Как Грозный установил, что это был именно хеттский замок? Стиль, строительная техника и планировка стен замка в точности совпадали с постройками в Богазкее, Зинджирли, Каркеми-ше, то есть с постройками бесспорно хеттского происхождения.
Однако для серьезного ученого это лишь 90 процентов доказательства; стопроцентное доказательство принесло позднейшее открытие — древнего рельефа, изображающего часть ног с клювовидными хеттскими сандалиями. Рельеф был вмурован прямо в стену замка!
«На этом центральном холме мы достигли в среднем глубины 3—5 метров и только в двух местах дошли до глубины 8 метров. Мы откопали лишь часть зданий античного города… Затем мы нашли другой весьма тщательно сделанный рельеф, представляющий нижнюю часть облачения, фрагмент статуи коня и т.д. Далее ряд сосудов; некоторые из них были необычайно большие: например, один высотой 84 сантиметра, другой— 122 сантиметра; как кажется, они относятся к греко-римской эпохе. Подобные сосуды служили для сохранения припасов, иногда же в них хоронили покойников. Помимо того, в этих местах были найдены кресала, ступы, ручные мельницы, гири, мотки пряжи, ножи и другие предметы». И многие — из железа, которое было величайшим богатством хеттских царей: в те времена железо ценилось в пять раз дороже золота и в 40 раз дороже серебра!

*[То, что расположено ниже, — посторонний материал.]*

(** Recording one more block moves the window by one. *)
Lemma rec_inv_step hist seq lw recent keys lw' :
  Z.of_nat (length hist) + 1 < 2 ^ 64 → rec_inv hist seq lw recent →
  (∀ k, lw' !! k = if decide (k ∈ keys) then Some (seq + 1)
                   else expire_writes (seq + 1) (blk hist (seq + 1 - reuseWindow)) lw !! k) →
  rec_inv (hist ++ [keys]) (seq + 1) lw'
    (<[Z.to_nat ((seq + 1) mod reuseWindow) := keys]> recent).
Proof.
  assert (reuseWindow = 64) as HW by done.
  intros Hlen [-> Hsz Hsl Hs Hn] Hl. rewrite HW in *. set (len := Z.of_nat (length hist)) in *.
  assert (∀ b, b ≤ len → blk (hist ++ [keys]) b = blk hist b) as Hold by (intros; by apply blk_app).
  assert (blk (hist ++ [keys]) (len + 1) = keys) as Hnew by apply blk_last.
  assert (∀ b, len + 1 - 64 < b ≤ len + 1 → b ≠ len + 1 → b mod 64 ≠ (len + 1) mod 64) as Hmod.
  { intros b Hb Hne Heq. pose proof (Z.div_mod b 64). pose proof (Z.div_mod (len + 1) 64). lia. }
  split; rewrite ?HW.
  - rewrite length_app. simpl. unfold len. lia.
  - by rewrite length_insert.
  - intros b Hb. destruct (decide (b = len + 1)) as [->|Hne].
    + rewrite Hnew. apply list_lookup_insert_eq. rewrite Hsz.
      pose proof (Z.mod_pos_bound (len + 1) 64). lia.
    + rewrite list_lookup_insert_ne.
      * rewrite Hsl, Hold by lia. done.
      * pose proof (Hmod b Hb Hne). pose proof (Z.mod_pos_bound b 64).
        pose proof (Z.mod_pos_bound (len + 1) 64). lia.
  - intros k b Hk. rewrite Hl in Hk. case_decide as Hin.
    { injection Hk as <-. rewrite Hnew. split; [lia|]. split; [done|]. intros; lia. }
    rewrite expire_lookup in Hk. case_decide as Hex; [done|].
    destruct (Hs k b Hk) as (Hb & Hkb & Hlater).
    assert (b ≠ len + 1 - 64) as Hne.
    { intros ->. apply Hex. rewrite Hk. split; [done|]. simpl. symmetry. apply u64_small.
      apply blk_pos in Hkb. split; lia. }
    rewrite Hold by lia. split; [lia|]. split; [done|]. intros b' Hb'.
    destruct (decide (b' = len + 1)) as [->|]; [by rewrite Hnew|].
    rewrite Hold by lia. apply Hlater. lia.
  - intros k Hk b Hb. rewrite Hl in Hk. case_decide as Hin; [done|].
    destruct (decide (b = len + 1)) as [->|Hne]; [by rewrite Hnew|]. rewrite Hold by lia.
    rewrite expire_lookup in Hk. case_decide as Hex; [|apply (Hn k Hk); lia].
    destruct Hex as [Hkb Hd]. destruct (lw !! k) as [b0|] eqn:Hb0; [|apply (Hn k Hb0); lia].
    destruct (Hs k b0 Hb0) as (Hb0' & _ & Hlater). apply Hlater. simpl in Hd.
    rewrite u64_small in Hd; [lia|].
    apply blk_pos in Hkb. split; lia.
Qed.

(** ** Kept endorsements *)

Section reuse.
Context {G : GethTypes} {T : EthTxTypes G} {D : DepTypes}.

(** A kept endorsement carries the keys of its own read-write set and was begun
    after at most [len] blocks. *)
Definition kept_ok (len : Z) (t : trackedTx) : Prop :=
  tt_endorsed t = true →
  0 ≤ tt_readSeq t ≤ len ∧
  ∃ c, txContent (tt_end t) = Ok c ∧ readWriteKeys c = (tt_reads t, tt_writes t).

Lemma kept_ok_mono len len' t : len ≤ len' → kept_ok len t → kept_ok len' t.
Proof. intros Hl Hk He. destruct (Hk He) as [? ?]. split; [lia|done]. Qed.

Record inv_rec (s : sys) : Prop := {
  ir_rec : rec_inv (g_hist s) (dq_commitSeq (s_q s)) (dq_lastWrite (s_q s)) (dq_recent (s_q s));
  ir_kept : map_Forall (λ _, kept_ok (Z.of_nat (length (g_hist s)))) (dq_tracked (s_q s));
  ir_tasks tx seq : Endorsing tx seq ∈ s_tasks s → 0 ≤ seq ≤ Z.of_nat (length (g_hist s))
}.

Lemma mark_nodes_kept len nodes : ∀ orphans q orphans' q',
  map_Forall (λ _, kept_ok len) (dq_tracked q) →
  foldl mark_node (orphans, q) nodes = (orphans', q') →
  map_Forall (λ _, kept_ok len) (dq_tracked q').
Proof.
  induction nodes as [|n nodes IH]; intros orphans q orphans' q' Hk He; simpl in He.
  { by injection He as <- <-. }
  destruct (hashFromTxRefID _) as [h|]; [|by eapply IH].
  destruct (dq_tracked q !! h) as [t|] eqn:Ht; [|by eapply IH].
  eapply IH; [|exact He]. apply map_Forall_insert_2; [|done]. exact (Hk _ _ Ht).
Qed.

Lemma take_nodes_kept len hashes : ∀ nodes q nodes' q',
  map_Forall (λ _, kept_ok len) (dq_tracked q) →
  foldl take_node (nodes, q) hashes = (nodes', q') →
  map_Forall (λ _, kept_ok len) (dq_tracked q').
Proof.
  induction hashes as [|h hashes IH]; intros nodes q nodes' q' Hk He; simpl in He.
  { by injection He as <- <-. }
  destruct (dq_tracked q !! h) as [t|]; [|by eapply IH].
  eapply IH; [|exact He]. by apply map_Forall_delete.
Qed.

Lemma answer_kept len tx seq answer q w q' :
  0 ≤ seq ≤ len → submit_answered tx seq answer q = (w, q') →
  map_Forall (λ _, kept_ok len) (dq_tracked q) → map_Forall (λ _, kept_ok len) (dq_tracked q').
Proof.
  unfold submit_answered. intros Hs He Hk.
  destruct answer as [e|]; [|injection He as <- <-; by apply map_Forall_delete].
  destruct (txContent e) as [c|] eqn:Hc; [|injection He as <- <-; by apply map_Forall_delete].
  injection He as <- <-. unfold keepEndorsement. destruct (readWriteKeys c) as [r w] eqn:Hrw.
  destruct (dq_tracked q !! Tx_Hash tx); [|done]. apply map_Forall_insert_2; [|done].
  intros _. split; [done|]. by exists c.
Qed.

(** What [Handle] records of a block that is not empty. *)
Lemma record_spec txs q :
  0 ≤ dq_commitSeq q → dq_commitSeq q + 1 < 2 ^ 64 →
  ∃ lw', recordCommitted txs q =
      set_commits (dq_commitSeq q + 1) lw'
        (<[Z.to_nat ((dq_commitSeq q + 1) mod reuseWindow) := block_keys q txs]> (dq_recent q)) q ∧
    ∀ k, lw' !! k = if decide (k ∈ block_keys q txs) then Some (dq_commitSeq q + 1)
      else expire_writes (dq_commitSeq q + 1)
             (default [] (dq_recent q !! Z.to_nat ((dq_commitSeq q + 1) mod reuseWindow)))
             (dq_lastWrite q) !! k.
Proof.
  intros H0 H1. unfold recordCommitted. rewrite u64_small by (split; lia).
  rewrite (foldl_concat (λ acc k, (<[k := dq_commitSeq q + 1]> acc.1, acc.2 ++ [k]))).
  edestruct record_lookup as (lw' & He & Hl). rewrite He. exists lw'. by split.
Qed.

Lemma Handle_rec s block nodes q :
  dg_Handle block (s_q s) = (nodes, q) →
  Z.of_nat (length (add_hist (s_q s) (db_Transactions block) (g_hist s))) < 2 ^ 64 →
  inv_rec s →
  inv_rec (with_hist q (s_releasing s ++ [nodes])
    (add_hist (s_q s) (db_Transactions block) (g_hist s)) s).
Proof.
  unfold dg_Handle, add_hist. intros He Hlen [Hr Hk Ht].
  destruct (db_Transactions block) as [|tx txs]; [injection He as <- <-; by split|].
  rewrite length_app in Hlen. simpl in Hlen.
  destruct (stats_frame (tx :: txs) (s_q s)) as (t & i & Hs). rewrite Hs in He.
  pose proof (rc_seq _ _ _ _ Hr) as Hq.
  destruct (record_spec (tx :: txs) (set_stats t i (s_q s))) as (lw & Hrec & Hl);
    [simpl; lia..|]. rewrite Hrec in He. simpl in Hl.
  change (block_keys (set_stats t i (s_q s)) (tx :: txs)) with
    (block_keys (s_q s) (tx :: txs)) in *.
  set (keys := block_keys (s_q s) (tx :: txs)) in *.
  assert (Hslot : dq_recent (s_q s) !! Z.to_nat ((dq_commitSeq (s_q s) + 1) mod reuseWindow) =
    Some (blk (g_hist s) (dq_commitSeq (s_q s) + 1 - reuseWindow))).
  { rewrite <-(rc_slots _ _ _ _ Hr) by (unfold reuseWindow; lia). do 2 f_equal.
    unfold reuseWindow. rewrite <-(Z_mod_plus_full _ (-1)). done. }
  rewrite Hslot in Hl. simpl in Hl.
  assert (∀ len', Z.of_nat (length (g_hist s)) ≤ len' →
    map_Forall (λ _, kept_ok len') (dq_tracked (s_q s))) as Hmono.
  { intros len' Hle h t0 Ht0. eapply kept_ok_mono; [exact Hle|]. exact (Hk _ _ Ht0). }
  destruct (take_nodes_frame _ _ _ _ _ He) as (r & m & Hqe). split; simpl.
  - rewrite Hqe. simpl. apply (rec_inv_step (g_hist s) _ (dq_lastWrite (s_q s))); [lia|done|done].
  - eapply take_nodes_kept; [|exact He]. simpl. apply Hmono. rewrite length_app. lia.
  - intros tx' seq' Hin. rewrite length_app. specialize (Ht _ _ Hin). lia.
Qed.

Но вот в самый разгар этих успешных работ ученый неожиданно распоряжается — раскопки прекратить!
21. Таблички на пути
Археологу необходимы большой опыт и прямо-таки детективные способности, чтобы обнаружить определенное место находок, которое никто и не скрывает. Грозный был в гораздо более трудной ситуации: «Благодаря нашему знанию турецкого языка и осторожным расспросам населения нам удалось наконец установить долго и тщетно разыскивавшееся европейскими экспедициями место, где туземцы до сих пор находили каппадокийские клинописные таблички. Место это, как уже упоминалось, туземцы скрывали, ибо за продажу найденных табличек получали большую мзду».